Start of The records

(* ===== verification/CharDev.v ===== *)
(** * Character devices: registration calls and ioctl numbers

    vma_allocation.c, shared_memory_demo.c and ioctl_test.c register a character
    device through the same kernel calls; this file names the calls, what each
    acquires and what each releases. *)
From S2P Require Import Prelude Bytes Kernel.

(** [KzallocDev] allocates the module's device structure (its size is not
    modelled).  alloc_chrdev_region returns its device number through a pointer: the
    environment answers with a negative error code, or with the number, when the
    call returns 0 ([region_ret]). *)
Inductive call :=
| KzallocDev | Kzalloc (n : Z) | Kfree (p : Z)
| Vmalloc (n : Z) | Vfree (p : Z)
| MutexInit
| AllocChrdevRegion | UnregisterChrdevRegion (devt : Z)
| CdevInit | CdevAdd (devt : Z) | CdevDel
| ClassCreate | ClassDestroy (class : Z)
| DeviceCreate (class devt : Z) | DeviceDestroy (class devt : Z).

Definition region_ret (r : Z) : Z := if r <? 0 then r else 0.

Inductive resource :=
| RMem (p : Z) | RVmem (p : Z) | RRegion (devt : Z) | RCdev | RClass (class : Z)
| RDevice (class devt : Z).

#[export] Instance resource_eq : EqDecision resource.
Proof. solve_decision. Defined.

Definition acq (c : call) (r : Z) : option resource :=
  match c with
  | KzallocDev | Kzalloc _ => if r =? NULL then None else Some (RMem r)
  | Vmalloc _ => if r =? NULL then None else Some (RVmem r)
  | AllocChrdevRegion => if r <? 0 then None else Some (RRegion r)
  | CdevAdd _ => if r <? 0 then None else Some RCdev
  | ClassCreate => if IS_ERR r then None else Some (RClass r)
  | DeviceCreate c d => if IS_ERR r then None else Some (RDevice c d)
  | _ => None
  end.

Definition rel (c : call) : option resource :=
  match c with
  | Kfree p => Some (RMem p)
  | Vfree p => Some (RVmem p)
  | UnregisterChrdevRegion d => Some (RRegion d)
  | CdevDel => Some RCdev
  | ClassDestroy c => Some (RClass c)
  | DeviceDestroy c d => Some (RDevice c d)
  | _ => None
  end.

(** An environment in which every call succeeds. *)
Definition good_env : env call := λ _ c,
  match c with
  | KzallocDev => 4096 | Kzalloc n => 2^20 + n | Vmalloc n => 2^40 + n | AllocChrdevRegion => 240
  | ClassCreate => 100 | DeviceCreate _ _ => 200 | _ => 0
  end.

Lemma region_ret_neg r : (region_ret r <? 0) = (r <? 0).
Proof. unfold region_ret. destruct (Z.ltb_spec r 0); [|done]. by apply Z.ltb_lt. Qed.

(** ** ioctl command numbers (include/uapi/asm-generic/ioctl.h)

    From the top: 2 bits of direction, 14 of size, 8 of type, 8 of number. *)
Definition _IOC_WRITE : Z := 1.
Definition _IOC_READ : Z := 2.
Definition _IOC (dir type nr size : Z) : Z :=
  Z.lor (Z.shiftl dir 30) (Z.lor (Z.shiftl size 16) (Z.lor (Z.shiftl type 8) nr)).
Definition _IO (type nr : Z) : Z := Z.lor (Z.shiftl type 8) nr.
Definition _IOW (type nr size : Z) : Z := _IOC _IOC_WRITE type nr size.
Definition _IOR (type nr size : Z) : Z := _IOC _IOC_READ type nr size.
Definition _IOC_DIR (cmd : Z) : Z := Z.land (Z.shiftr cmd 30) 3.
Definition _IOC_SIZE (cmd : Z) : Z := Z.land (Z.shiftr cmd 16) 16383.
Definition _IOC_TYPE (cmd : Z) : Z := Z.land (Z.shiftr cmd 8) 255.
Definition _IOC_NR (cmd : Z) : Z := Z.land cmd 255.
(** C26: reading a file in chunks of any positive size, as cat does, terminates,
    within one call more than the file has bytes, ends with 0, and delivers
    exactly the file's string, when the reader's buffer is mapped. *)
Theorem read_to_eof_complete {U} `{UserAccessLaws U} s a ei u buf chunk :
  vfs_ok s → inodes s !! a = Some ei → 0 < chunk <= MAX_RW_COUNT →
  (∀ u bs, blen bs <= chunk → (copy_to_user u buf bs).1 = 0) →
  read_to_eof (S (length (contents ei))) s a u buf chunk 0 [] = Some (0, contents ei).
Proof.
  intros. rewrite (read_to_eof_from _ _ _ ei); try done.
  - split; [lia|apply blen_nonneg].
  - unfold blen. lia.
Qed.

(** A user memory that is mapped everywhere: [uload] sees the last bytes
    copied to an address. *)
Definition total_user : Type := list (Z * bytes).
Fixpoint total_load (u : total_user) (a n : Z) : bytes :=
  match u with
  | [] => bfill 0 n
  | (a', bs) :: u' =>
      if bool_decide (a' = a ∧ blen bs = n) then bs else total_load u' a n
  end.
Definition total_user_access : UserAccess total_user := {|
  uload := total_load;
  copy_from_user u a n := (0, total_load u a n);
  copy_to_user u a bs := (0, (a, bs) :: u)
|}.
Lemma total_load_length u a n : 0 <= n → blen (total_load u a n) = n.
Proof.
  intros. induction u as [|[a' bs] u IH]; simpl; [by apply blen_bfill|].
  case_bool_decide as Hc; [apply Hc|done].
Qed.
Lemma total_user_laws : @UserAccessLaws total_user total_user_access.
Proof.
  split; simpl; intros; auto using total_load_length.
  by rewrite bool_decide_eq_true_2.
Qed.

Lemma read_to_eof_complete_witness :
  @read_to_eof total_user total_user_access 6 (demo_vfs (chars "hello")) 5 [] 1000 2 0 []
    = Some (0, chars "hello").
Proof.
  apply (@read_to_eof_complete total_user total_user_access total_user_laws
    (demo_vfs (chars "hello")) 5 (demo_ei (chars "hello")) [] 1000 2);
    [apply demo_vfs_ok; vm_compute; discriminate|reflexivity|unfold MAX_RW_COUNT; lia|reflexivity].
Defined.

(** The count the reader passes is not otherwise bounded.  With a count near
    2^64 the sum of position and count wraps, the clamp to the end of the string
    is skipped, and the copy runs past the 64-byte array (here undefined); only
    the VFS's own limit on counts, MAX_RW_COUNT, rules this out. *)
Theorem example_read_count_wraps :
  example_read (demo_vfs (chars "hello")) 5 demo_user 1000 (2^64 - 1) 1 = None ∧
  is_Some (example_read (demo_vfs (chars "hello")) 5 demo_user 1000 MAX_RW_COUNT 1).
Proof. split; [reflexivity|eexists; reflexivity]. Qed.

End of The records

Beginning at the top of the records above, transcribe each line exactly up to and including the line that holds "Some (RRegion d)".

(* ===== verification/CharDev.v ===== *)
(** * Character devices: registration calls and ioctl numbers

    vma_allocation.c, shared_memory_demo.c and ioctl_test.c register a character
    device through the same kernel calls; this file names the calls, what each
    acquires and what each releases. *)
From S2P Require Import Prelude Bytes Kernel.

(** [KzallocDev] allocates the module's device structure (its size is not
    modelled).  alloc_chrdev_region returns its device number through a pointer: the
    environment answers with a negative error code, or with the number, when the
    call returns 0 ([region_ret]). *)
Inductive call :=
| KzallocDev | Kzalloc (n : Z) | Kfree (p : Z)
| Vmalloc (n : Z) | Vfree (p : Z)
| MutexInit
| AllocChrdevRegion | UnregisterChrdevRegion (devt : Z)
| CdevInit | CdevAdd (devt : Z) | CdevDel
| ClassCreate | ClassDestroy (class : Z)
| DeviceCreate (class devt : Z) | DeviceDestroy (class devt : Z).

Definition region_ret (r : Z) : Z := if r <? 0 then r else 0.

Inductive resource :=
| RMem (p : Z) | RVmem (p : Z) | RRegion (devt : Z) | RCdev | RClass (class : Z)
| RDevice (class devt : Z).

#[export] Instance resource_eq : EqDecision resource.
Proof. solve_decision. Defined.

Definition acq (c : call) (r : Z) : option resource :=
  match c with
  | KzallocDev | Kzalloc _ => if r =? NULL then None else Some (RMem r)
  | Vmalloc _ => if r =? NULL then None else Some (RVmem r)
  | AllocChrdevRegion => if r <? 0 then None else Some (RRegion r)
  | CdevAdd _ => if r <? 0 then None else Some RCdev
  | ClassCreate => if IS_ERR r then None else Some (RClass r)
  | DeviceCreate c d => if IS_ERR r then None else Some (RDevice c d)
  | _ => None
  end.

Definition rel (c : call) : option resource :=
  match c with
  | Kfree p => Some (RMem p)
  | Vfree p => Some (RVmem p)
  | UnregisterChrdevRegion d => Some (RRegion d)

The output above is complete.